== Task objective ==
Scan the entries below for the word "JString" and copy every line in which it occurs.

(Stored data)
+++
Lemma LoadFromProjectJson_loads_witness :
  (ProjectJson.LoadFromProjectJson example_parse example_properties
     "project.json").1.1 = true /\
  (forall name,
     WPUserProperties.GetProperty
       (ProjectJson.LoadFromProjectJson example_parse example_properties
          "project.json").1.2 name
     = match ({[ "schemecolor" := JObject {[ "value" := JString "red" ]};
                 "ui" := JObject {[ "text" := JString "UI" ]} ]}
                : gmap string json) !! name ≫= ProjectJson.declared_value with
       | Some v => Some v
       | None => WPUserProperties.GetProperty example_properties name
       end) /\
  (ProjectJson.LoadFromProjectJson example_parse example_properties
     "project.json").2
  = replicate
      (base.size
         (omap ProjectJson.declared_value
            ({[ "schemecolor" := JObject {[ "value" := JString "red" ]};
                "ui" := JObject {[ "text" := JString "UI" ]} ]}
               : gmap string json)))
      (LOGLEVEL_INFO, "User property: %s = %s"%string).
Proof.
  apply (LoadFromProjectJson_loads example_parse example_properties
           "project.json" example_document).
  - reflexivity.
  - reflexivity.
Defined.

(** X13.  A load returns [true] exactly when the content parses and its
    "general"/"properties" is an object, null or an empty array; a load
    that returns [false] leaves the table as it was. *)
Theorem LoadFromProjectJson_result (parse : string -> option json)
    (this : WPUserProperties.WPUserProperties) (content : string) :
  ((ProjectJson.LoadFromProjectJson parse this content).1.1 = true <->
   exists doc props,
     parse content = Some doc /\
     ProjectJson.properties_of doc = Some props /\
     ProjectJson.iterable props = true) /\
  ((ProjectJson.LoadFromProjectJson parse this content).1.1 = false ->
   (ProjectJson.LoadFromProjectJson parse this content).1.2 = this).
Proof.
  unfold ProjectJson.LoadFromProjectJson.
  destruct (parse content) as [doc|] eqn:Hparse; cbn [fst snd].
  2: { split; [|reflexivity]. split; [discriminate|].
       intros (d & p & [=] & _). }
  destruct (contains doc "general" && _) eqn:Hc.
  - destruct (contains_properties_of doc Hc) as [props Hp].
    destruct (properties_of_contains doc props Hp) as [_ ->].
    split.
    + split.
      * intros Hok. exists doc, props. repeat split; try assumption.
        destruct props as [| | | | | | |[|? ?]|]; cbn in *;
          first [reflexivity | discriminate Hok].
      * intros (d & p & [= <-] & Hp' & Hit). rewrite Hp in Hp'.
        injection Hp' as <-.
        destruct props as [| | | | | | |[|? ?]|]; cbn in *;
          first [reflexivity | discriminate Hit].
    + destruct props as [| | | | | | |[|? ?]|]; cbn;
        first [reflexivity | discriminate].
  - split; [|reflexivity]. split; [discriminate|].
    intros (d & p & [= <-] & Hp & _).
    destruct (properties_of_contains doc p Hp) as [Hc' _]. congruence.
Qed.

(** A plain reference, read directly off [ResolveValue]. *)
Lemma ResolveValue_plain (dump : json -> string)
    (this : WPUserProperties.WPUserProperties) (j : json) (p : string) :
  at_key j "user" = Some (JString p) ->
  WPUserProperties.ResolveValue dump this j
  = Returns (match WPUserProperties.GetProperty this p with
             | Some v => v
             | None => WPUserProperties.value_or_original j
             end).
Proof.
  intros Hu. unfold WPUserProperties.ResolveValue.
  rewrite (at_key_is_object _ _ _ Hu), (contains_at_key _ _ _ Hu), Hu.
  cbn. destruct (WPUserProperties.GetProperty this p); reflexivity.
Qed.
+++
== Response to this exercise ==
     = match ({[ "schemecolor" := JObject {[ "value" := JString "red" ]};
                 "ui" := JObject {[ "text" := JString "UI" ]} ]}
            ({[ "schemecolor" := JObject {[ "value" := JString "red" ]};
                "ui" := JObject {[ "text" := JString "UI" ]} ]}
  at_key j "user" = Some (JString p) ->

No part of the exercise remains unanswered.